Les yeux d'Eva se mirent à briller à l'explication de Christelle. C'était agréable à voir.

« C'était vraiment une bonne idée de les mettre en contact toutes les deux. »

« Allons faire du shopping demain. J'ai entendu dire que le Centre Commercial Central de Legault a déjà les nouvelles tenues pour l'Automne et l'Hiver. Je t'apprendrai d'abord comment faire une razzia. »

« Ça a l'air génial ! »

« Qu'est-ce que tu apprends à la gamine ?! » Je m'étouffai avec mon pudding et toussai.

« Jeune Lady Sarnez, s'il vous plaît, guidez Eva pour qu'elle devienne une bonne jeune Duchesse. »

« Ne vous en faites pas. Je lui apprendrai aussi la joie de dépenser pour les autres, Votre Altesse. »

« Est-ce que ça va aller comme ça ? » Je souris amèrement.

Je ne pouvais plus les séparer maintenant, alors je prendrai de l'aide en cours de route.

« Heu... Si ça ne vous dérange pas, pourriez-vous m'acheter quelque chose aussi ? »

« Oh. C'est inattendu de votre part, Votre Altesse. »

Le visage de Christelle s'illumina de joie.

Je me rappelai comme même Benjamin et Ganael avaient eu mal à la tête pour trouver quoi m'offrir pour mon anniversaire, vu que je ne voulais d'habitude rien.

Mais ce dont j'avais besoin cette fois, ce n'était pas quelque chose pour moi.

« C'est ma première fois au Comté, mais je n'ai même pas pu préparer un cadeau correct. Je vous donne l'argent pour ça. »

« Ah, vous cherchez un cadeau de pendaison de crémaillère. »

Elle eut instantanément un air qui semblait dire qu'elle savait que ce serait quelque chose comme ça.

Eva regarda alternativement Christelle et moi avant de demander.
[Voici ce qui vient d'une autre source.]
Definition toAlertHistoryResponse (h : AlertHistory) : AlertHistoryResponse :=
  mkAlertHistoryResponse (uuid_String (ah_ID h)) (uuid_String (ah_AlertRuleID h)) (ah_Status h)
    (ah_PreviousStatus h) (ah_Message h) (ah_NotifiedVia h) (ah_NotifyErrors h) (ah_CheckDurationMS h)
    (ah_CreatedAt h).

Definition handleAlertHistory org userID (id : string) : st AS (answer (list AlertHistoryResponse)) :=
  with_user userID (with_id id "invalid alert rule ID" (fun id =>
    r ← history_List org (Some id) 50;
    mret (match r with
          | Err _ => Abort 500 "failed to list alert history"
          | Ok hs => Json 200 (map toAlertHistoryResponse hs)
          end))).

(** ** Notification channels *)

(** [config] is [None] when it is absent. *)
Record NotificationChannelRequest := mkChannelRequest {
  nq_Name : string;
  nq_ChannelType : string;
  nq_Config : option (gmap string string);
  nq_CredentialRef : string;
  nq_Enabled : option bool;
}.

Record NotificationChannelResponse := mkChannelResponse {
  ns_ID : string;
  ns_Name : string;
  ns_ChannelType : string;
  ns_Config : gmap string string;
  ns_Enabled : bool;
  ns_CreatedAt : Time;
  ns_UpdatedAt : Time;
}.

Definition toNotificationChannelResponse (ch : NotificationChannel) : NotificationChannelResponse :=
  mkChannelResponse (uuid_String (nc_ID ch)) (nc_Name ch) (nc_ChannelType ch) (nc_Config ch) (nc_Enabled ch)
    (nc_CreatedAt ch) (nc_UpdatedAt ch).

Definition handleChannelCreate org userID (bound : result error NotificationChannelRequest)
    : st AS (answer NotificationChannelResponse) :=
  with_user userID
    match bound with
    | Err _ => mret (Abort 400 "invalid request body")
    | Ok req =>
        if String.eqb (nq_Name req) "" then mret (Abort 400 "name is required")
        else if String.eqb (nq_ChannelType req) "" then mret (Abort 400 "channel_type is required")
        else if negb (slice_contains ["telegram"; "slack"; "email"; "webhook"] (nq_ChannelType req))
        then mret (Abort 400 "channel_type must be telegram, slack, email, or webhook")
        else
          now ← on_bg bg_now;
          id ← on_bg bg_uuid;
          let ch := mkChannel id org (nq_Name req) (nq_ChannelType req) (default ∅ (nq_Config req))
                      (nq_CredentialRef req) (default true (nq_Enabled req)) now now in
          err ← on_bg (channel_Create ch);
          mret (match err with
                | Some _ => Abort 500 "failed to create notification channel"
                | None => Json 201 (toNotificationChannelResponse ch)
                end)
    end.

Definition handleChannelList org userID : st AS (answer (list NotificationChannelResponse)) :=
  with_user userID (
    r ← on_bg (channel_List org);
    mret (match r with
          | Err _ => Abort 500 "failed to list notification channels"
          | Ok chs => Json 200 (map toNotificationChannelResponse chs)
          end)).

Definition handleChannelGet org userID (id : string) : st AS (answer NotificationChannelResponse) :=
  with_user userID (with_id id "invalid channel ID" (fun id =>
    r ← on_bg (channel_Get org id);
    mret (match r with
          | Err _ => Abort 404 "notification channel not found"
          | Ok ch => Json 200 (toNotificationChannelResponse ch)
          end))).

Definition updated_channel (ch : NotificationChannel) (req : NotificationChannelRequest) (now : Time)
    : NotificationChannel :=
  mkChannel (nc_ID ch) (nc_OrgID ch) (or_text (nq_Name req) (nc_Name ch))
    (or_text (nq_ChannelType req) (nc_ChannelType ch)) (default (nc_Config ch) (nq_Config req))
    (or_text (nq_CredentialRef req) (nc_CredentialRef ch)) (default (nc_Enabled ch) (nq_Enabled req))
    (nc_CreatedAt ch) now.

Definition handleChannelUpdate org userID (id : string) (bound : result error NotificationChannelRequest)
    : st AS (answer NotificationChannelResponse) :=
  with_user userID (with_id id "invalid channel ID" (fun id =>
    r ← on_bg (channel_Get org id);
    match r with
    | Err _ => mret (Abort 404 "notification channel not found")
    | Ok ch =>
        match bound with
        | Err _ => mret (Abort 400 "invalid request body")
        | Ok req =>
            now ← on_bg bg_now;
            let ch := updated_channel ch req now in
            err ← on_bg (channel_Update ch);
            mret (match err with
                  | Some _ => Abort 500 "failed to update notification channel"
                  | None => Json 200 (toNotificationChannelResponse ch)
                  end)
        end
    end)).

Definition handleChannelDelete org userID (id : string) : st AS (answer string) :=
  with_user userID (with_id id "invalid channel ID" (fun id =>
    err ← on_bg (channel_Delete org id);
    mret (match err with Some _ => Abort 404 "notification channel not found" | None => Json 200 "deleted" end))).

Definition test_message : Message :=
  mkMessage "[Akili] Test Notification"
    "This is a test notification from Akili. If you receive this, your notification channel is configured correctly."
    [("type", "test")].

(** The status, and the error of a failed delivery. *)
Definition handleChannelTest (d : Dispatcher W) org userID (id : string) : st AS (answer (string * string)) :=
  with_user userID (with_id id "invalid channel ID" (fun id =>
    results ← on_bg (Notify d org [id] test_message userID);
    mret (match results !! id with
          | Some (Some err) => Json 200 ("failed", error_Error err)
          | _ => Json 200 ("sent", "")
          end))).
End alerts.
(** Timestamps of Slack.  A timestamp that is read is made of decimal digits; it is their
    number modulo 2^64, at most a tenth of the largest integer; every number up to that is
    read as itself, and a text with another character is refused.  Larger numbers may be read
    as others, since the overflow is tested after the wrap. *)
Theorem timestamp_parse_exact s :
  (forall ts, parseUnixTimestamp s = Ok ts ->
     exists v, digits s 0 = Some v /\ (ts mod 2 ^ 64 = v mod 2 ^ 64)%Z /\ (- 2 ^ 63 <= ts <= max_ts)%Z) /\
  (forall v, digits s 0 = Some v -> (v <= max_ts)%Z -> parseUnixTimestamp s = Ok v) /\
  (digits s 0 = None -> exists e, parseUnixTimestamp s = Err e).
Proof.
  assert (forall ts, parseUnixTimestamp s = Ok ts -> exists v, digits s 0 = Some v /\
    (ts mod 2 ^ 64 = v mod 2 ^ 64)%Z /\ (- 2 ^ 63 <= ts <= max_ts)%Z) as Hok.
  { intros ts. apply parse_digits_Ok; [done|]. vm_compute. split; discriminate. }
  split_and!; [exact Hok|intros v; by apply parse_digits_small|].
  intros Hn. destruct (parseUnixTimestamp s) as [ts|e]; [|by exists e].
  destruct (Hok ts eq_refl) as (v & E & _). congruence.
Qed.

(** ** Cron jobs over HTTP *)

Section jobs.
Context {F P W E : Type}.
Context `{!Num F} `{!ErrorText} `{!Render} `{!World W} `{!GoParams P}.
Context `{!CronParser} `{!CronEngine F E} `{!UuidParse}.
Context `{!MapRange uuid NotificationChannel} `{!MapRange uuid (CronJob F)}.
Implicit Types (c : CronState F P W E) (j : CronJob F) (req : CronJobRequest F).

(** The update of a job by a request: only its row changes, and its owner does not. *)
Definition job_updated org user idText req c j' c' : Prop :=
  user <> "" /\ exists id j, uuid_Parse idText = Ok id /\ ct_jobs c !! id = Some j /\ cj_OrgID j = org /\
    (cj_ID j', cj_OrgID j', cj_UserID j', cj_CreatedAt j') = (cj_ID j, cj_OrgID j, cj_UserID j, cj_CreatedAt j) /\
    cj_Goal j' = or_text (jr_Goal req) (cj_Goal j) /\ ct_jobs c' = <[cj_ID j := j']> (ct_jobs c).

Lemma new_schedule_kept expr c : rows_kept c (new_schedule expr c).2.
Proof.
  unfold new_schedule. destruct (String.eqb expr ""); [done|]. rewrite st_bind_run, on_bg_run. simpl. done.
Qed.

Lemma job_Get_run org id c r c' : job_Get org id c = (r, c') ->
  rows_kept c c' /\ forall j, r = Ok j -> ct_jobs c !! id = Some j /\ cj_OrgID j = org.
Proof.
  unfold job_Get. rewrite st_bind_run, on_bg_run. simpl.
  destruct (bg_stmt (ct_bg c)).1; simpl; [intros [= <- <-]; by split|].
  rewrite st_bind_run. simpl. intros [= <- <-]. split; [done|]. intros j.
  destruct (ct_jobs c !! id) as [j'|]; [|done]. case_bool_decide; [|done]. by intros [= <-].
Qed.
« Vous ne pouvez pas aller l'acheter vous-même, Votre Altesse ? »

« Je ne peux pas quitter le Palais Impérial. »

Je répondis. Eva parut encore plus confuse.

« Mais on est déjà en dehors du Palais Impérial. J'ai entendu dire que vous resteriez ici quelques jours, Votre Altesse. Ça ne veut pas dire qu'il vous est permis de sortir avec nous ? »

« Je n'en suis pas sûr. Cela... »

Je souris maladroitement et regardai le Prince Impérial.

Christelle et Eva le regardèrent aussi. J'avalais en silence la dernière chouquette.

Où je pouvais ou non aller était une décision qui relevait uniquement de la Famille Impériale Riester.

Ça aurait été bien de voir les articles moi-même et d'entendre des infos avant d'acheter, mais il était très probable que je ne puisse pas y aller, c'est pour ça que je lui avais demandé de le faire pour moi.

Le Prince Impérial s'essuya élégamment la bouche avec une serviette.

« Je me lève en premier. »

Il lança ce commentaire avant de se lever. Il avait l'air de quelqu'un qui en avait fini avec les lieux.

Nos trois paires de yeux s'écarquillèrent face à cette remarque inattendue.

Percy, qui était sur son épaule, s'envola et atterrit sur la tête de Christelle.

« Si soudain, Votre Altesse ? »

« ... »

L'homme ignora la question de Christelle et marcha vers la porte de la serre.

Rhea et Perry se réveillèrent de leur sieste et rampèrent lentement hors du rocher.

On aurait dit qu'ils allaient suivre le Prince Impérial pour la première fois depuis longtemps.

Je caressai leur dos pendant qu'ils passaient devant moi.

Ma façon de leur dire de ne pas faire trop de bêtises.

« C'est vrai qu'il est vraiment un Prince de Glace. »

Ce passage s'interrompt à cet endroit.